Friberg et al.,20 descreveram a possibilidade de rápida diminuição da atividade dos hormônios tireoidianos em pacientes com IAM. Estudaram prospectivamente 47 pacientes eutireoideos consecutivos com IAM durante os 5 primeiros dias, e novamente 6 e 12 semanas após o IAM. Observaram que o sistema tireoidiano rapidamente apresentava diminuição de atividade com mudanças máximas aparecendo 24 a 36 horas após início dos sintomas. Os níveis de TSH diminuíram 51% (p < 0,001) nas primeiras 6 horas e no período de 24 a 36 horas. Além disso, descreveram uma forte relação entre inflamação (níveis altos de proteína C reativa e de citocina interleucina 6) e uma maior redução da atividade do sistema tireoidiano. Por outro lado, os ECAM foram altos nos pacientes com a mais pronunciada diminuição de TSH, indicando que a redução da atividade observada após o IAM possa ser inadaptação. Níveis mais baixos de TSH medidos no quinto dia apresentaram significativa correlação com a mortalidade em um ano (1,0 mUI/L vs. 1,6 mUI/L, p = 0,04, para pacientes mortos e sobreviventes respectivamente).20 Tal diferença dos nossos resultados pode dever-se ao fato de que não avaliamos os níveis de TSH no primeiro e no quinto dias após SCA. Além disso, a nossa análise apenas da amostra inicial à admissão hospitalar não foi realizada naquele estudo.

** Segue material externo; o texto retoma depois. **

(** * Parcel core: the committed-asset content store and the symbol resolver

    A shallow embedding of [CommittedAsset] (the per-asset, lazily
    materialised content store) and of the bundle-graph declarations of
    [packages/core/types/index.js].

    The content store is asynchronous JavaScript.  Its methods are embedded
    as programs of a small free monad ([Prog]) whose operations are the
    effects the class performs: reads and writes of the four memo slots,
    calls to the cache and to the code generator, promise construction and
    [await].  A run-to-completion event loop ([tick], [run]) executes them:
    a promise heap, the reactions registered on pending promises, the FIFO
    microtask queue, and the external operations in flight. *)

From Stdlib Require Import Strings.String Strings.Byte Lists.List Lia.
From stdpp Require Import base option gmap sets list strings.

Local Open Scope string_scope.

(** ** Values *)

Module Store.

Definition Key := string.

(** A promise is named by its allocation index in the heap. *)
Definition pid := nat.

(** JavaScript error objects: the message and the optional [code] that
    the cache sets on I/O failures ([err.code === 'ENOENT']). *)
Record JsError := MkError { message : string; code : option string }.

(** [new Error('Asset has no content')] *)
Definition NoContentError : JsError :=
  MkError "Asset has no content" None.

(** Calling a value that is not a function. *)
Definition NotAFunction : JsError :=
  MkError "content is not a function" None.

(** The two closures of type [() => Readable] that [getContent] builds. *)
Inductive Producer :=
| CacheStreamProducer (contentKey : Key)   (* () => this.options.cache.getStream(contentKey) *)
| GeneratedProducer (generated : pid).     (* () => streamFromPromise(generated) *)

(** Readable streams, named by what they read. *)
Inductive Readable :=
| CacheReadable (key : Key)                (* cache.getStream(key) *)
| PromiseReadable (p : pid)                (* streamFromPromise(p) *)
| GeneratedReadable (data : list byte).    (* a stream that the generator made *)

(** A source map object of [@parcel/source-map], named by the flatbuffer
    that [toBuffer()] serializes it to.  Constructing one from bytes,
    [new SourceMap(buffer)], is the library's business: see
    [new_SourceMap] in [Env]. *)
Record SourceMap := MkSourceMap { toBuffer : list byte }.

(** [deserializeRaw(serializedAst)]: the store never inspects an AST. *)
Inductive AST := deserializeRaw (serializedAst : list byte).

Inductive Val :=
| VUndefined
| VNull
| VString (s : string)
| VBuffer (b : list byte)
| VFunction (f : Producer)
| VPromise (p : pid)
| VReadable (r : Readable)
| VSourceMap (sm : SourceMap)
| VAST (a : AST)
| VGenerateOutput (content : Val) (map : option SourceMap).

(** [v == null] *)
Definition is_nullish (v : Val) : bool :=
  match v with VUndefined | VNull => true | _ => false end.

(** [typeof v === 'string' || v instanceof Buffer] *)
Definition is_string_or_buffer (v : Val) : bool :=
  match v with VString _ | VBuffer _ => true | _ => false end.

(** [typeof v === 'function'] *)
Definition is_function (v : Val) : bool :=
  match v with VFunction _ => true | _ => false end.
#[export] Instance preserves_bind {A B} (m : GoM St A) (k : A → GoM St B) :
  Preserves R m → (∀ a, Preserves R (k a)) → Preserves R (go_bind m k).
Proof.
  intros Hm Hk s. unfold go_bind. pose proof (Hm s) as H.
  destruct (m s) as [[a|e|p] s']; simpl in *; [|done..].
  by etrans; [|apply Hk].
Qed.

#[export] Instance preserves_try {A B} (m : GoM St A) (k : error + A → GoM St B) :
  Preserves R m → (∀ a, Preserves R (k a)) → Preserves R (go_try m k).
Proof.
  intros Hm Hk s. unfold go_try. pose proof (Hm s) as H.
  destruct (m s) as [[a|e|p] s']; simpl in *; [| |done];
    by etrans; [|apply Hk].
Qed.

#[export] Instance preserves_wrap {A} f (m : GoM St A) :
  Preserves R m → Preserves R (go_wrap f m).
Proof. intros Hm. apply preserves_try; [done|]. intros [e|a]; apply _. Qed.

#[export] Instance preserves_defer {A} (m : GoM St A) (d : GoM St unit) :
  Preserves R m → Preserves R d → Preserves R (go_defer m d).
Proof.
  intros Hm Hd s. unfold go_defer. pose proof (Hm s) as H.
  destruct (m s) as [r s']. pose proof (Hd s') as H'.
  destruct (d s') as [[]?]; simpl in *; by etrans.
Qed.

#[export] Instance preserves_for {A} (l : list A) body :
  (∀ a, Preserves R (body a)) → Preserves R (go_for l body).
Proof. intros Hb. induction l; simpl; apply _. Qed.

#[export] Instance preserves_fold {A X} (l : list A) (x : X) body :
  (∀ a x, Preserves R (body a x)) → Preserves R (go_fold l x body).
Proof. intros Hb. revert x. induction l; intros x; simpl; apply _. Qed.
End Preserves.

(** *** What a successful call returns

    [Yields m Q]: whenever [m] returns a value, the value satisfies [Q]. *)

Definition Yields {St A} (m : GoM St A) (Q : A → Prop) : Prop :=
  ∀ s a s', m s = (Ok a, s') → Q a.

Section Yields.
Context {St : Type}.

Lemma yields_ret {A} (a : A) (Q : A → Prop) : Q a → Yields (St:=St) (go_ret a) Q.
Proof. by intros Ha s a' s' [= <- <-]. Qed.

Lemma yields_fail {A} e (Q : A → Prop) : Yields (St:=St) (go_fail e) Q.
Proof. by intros s a' s' ?. Qed.

Lemma yields_panic {A} p (Q : A → Prop) : Yields (St:=St) (go_panic p) Q.
Proof. by intros s a' s' ?. Qed.

Lemma yields_any {A} (m : GoM St A) : Yields m (λ _, True).
Proof. done. Qed.

Lemma yields_bind {A B} (m : GoM St A) (k : A → GoM St B) P Q :
  Yields m P → (∀ a, P a → Yields (k a) Q) → Yields (go_bind m k) Q.
Proof.
  intros Hm Hk s b s'. unfold go_bind. destruct (m s) as [[a| |] s1] eqn:Hs; [|done..].
  apply Hk. by eapply Hm.
Qed.

Lemma yields_then {A B} (m : GoM St A) (k : A → GoM St B) Q :
  (∀ a, Yields (k a) Q) → Yields (go_bind m k) Q.
Proof. intros Hk. apply (yields_bind m k (λ _, True)); [apply yields_any|auto]. Qed.

Lemma yields_try {A B} (m : GoM St A) (k : error + A → GoM St B) Q :
  (∀ r, Yields (k r) Q) → Yields (go_try m k) Q.
Proof. intros Hk s b s'. unfold go_try. destruct (m s) as [[a| |] s1]; [apply Hk..|done]. Qed.

Lemma yields_impl {A} (m : GoM St A) (P Q : A → Prop) :
  Yields m P → (∀ a, P a → Q a) → Yields m Q.
Proof. unfold Yields. eauto. Qed.

Lemma yields_wrap {A} f (m : GoM St A) Q : Yields m Q → Yields (go_wrap f m) Q.
Proof.
  intros Hm s a s'. unfold go_wrap, go_try. destruct (m s) as [[a1| |] s1] eqn:E; [|done..].
  intros [= <- <-]. by eapply Hm.
Qed.

(** A loop whose variable stays in [Q] while its elements are in [P]. *)
Lemma yields_fold {A X} (l : list A) (x0 : X) (body : A → X → GoM St X) (P : A → Prop) (Q : X → Prop) :
  Forall P l → Q x0 → (∀ a x, P a → Q x → Yields (body a x) Q) → Yields (go_fold l x0 body) Q.
Proof.
  intros Hl Hx Hb. revert x0 Hx. induction Hl as [|a l Ha Hl IH]; intros x0 Hx; [by apply yields_ret|].
  cbn [go_fold]. eapply yields_bind; [by apply Hb|auto].
Qed.

(** What the first part returns matters to what the second one keeps. *)
Lemma preserves_bind_yields {A B} (R : relation St) `{!PreOrder R} (m : GoM St A) (k : A → GoM St B) Q :
  Preserves R m → Yields m Q → (∀ a, Q a → Preserves R (k a)) → Preserves R (go_bind m k).
Proof.
  intros Hm Hq Hk s. unfold go_bind. pose proof (Hm s) as H.
  destruct (m s) as [[a|e|p] s'] eqn:E; simpl in *; [|done..].
  etrans; [exact H|]. apply Hk. by eapply Hq.
Qed.
End Yields.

Outro estudo investigou-se mudanças nos níveis plasmáticos de hormônio tireoidiano estavam associadas com a recuperação da função cardíaca em pacientes com IAM. Tal estudo incluiu 47 pacientes com IAM e terapia de reperfusão precoce. A função cardíaca foi avaliada com ecocardiografia; fração de ejeção ventricular esquerda e recuperação da função foram avaliadas 48 horas e 6 meses após IAM. Observou-se forte correlação entre recuperação da função e níveis totais de triiodotironina (r = 0,64, p = 10-6) 6 meses após IAM. Ademais, a análise multivariada com regressão revelou ser a triiodotironina aos 6 meses um determinante independente da recuperação da função ventricular. Os níveis de TSH não diferiram significativamente entre os dois grupos (com e sem recuperação da função ventricular) durante a fase aguda do infarto do miocárdio, mas, aos 6 meses, os níveis de TSH eram significativamente mais altos no grupo sem recuperação da função em comparação àquele com melhor recuperação da função ventricular (2.9 vs. 1.46, p < 0,05).21

Um estudo publicado em 2016 avaliou uma coorte prospectiva de 3 anos com 2430 pacientes submetidos a intervenção coronariana percutânea 'com' versus 'sem' hipotireoidismo. Os autores relataram um maior número de ECAM (infarto do miocárdio, acidente vascular encefálico, revascularização) nos pacientes com hipotireoidismo ou TSH > 5,0 mUI/L (HR = 1,28, p = 0,0001).22 Tais achados foram similares aos nossos, mas avaliaram prognóstico de longo prazo. Entretanto, a associação com pior prognóstico foi a mesma, incluindo nível similar de TSH descrito.

Em resumo, diferentes estudos mostraram uma relação entre prognóstico e o nível dos hormônios tireoidianos na SCA. Entretanto, o melhor ponto de corte, o momento ideal para avaliar os níveis de TSH, e as mudanças esperadas após SCA não são conhecidos. Ao combinar nossos resultados com outros da literatura, postulamos que o nível de TSH na admissão hospitalar poderia ser útil e que o prognóstico é pior se os níveis de TSH são altos nessa ocasião. Além disso, incluir a avaliação de outros hormônios tireoidianos poderia auxiliar.

Limitações

Este estudo apresentou limitações, como o pequeno tamanho da amostra avaliada. Além disso, não medimos outros hormônios tireoidianos. Trata-se ainda de estudo retrospectivo e o grupo com os níveis mais altos de TSH apresentaram as piores características basais, como os mais altos níveis de troponina e a mais baixa fração de ejeção. Entretanto, trata-se de observação original e nova, requerendo estudos prospectivos adicionais.

Conclusão

Em pacientes com SCA e TSH > 4 mUI/L à admissão hospitalar, observou-se pior prognóstico, associado à maior frequência de ECAM intra-hospitalares, choque cardiogênico e sangramentos.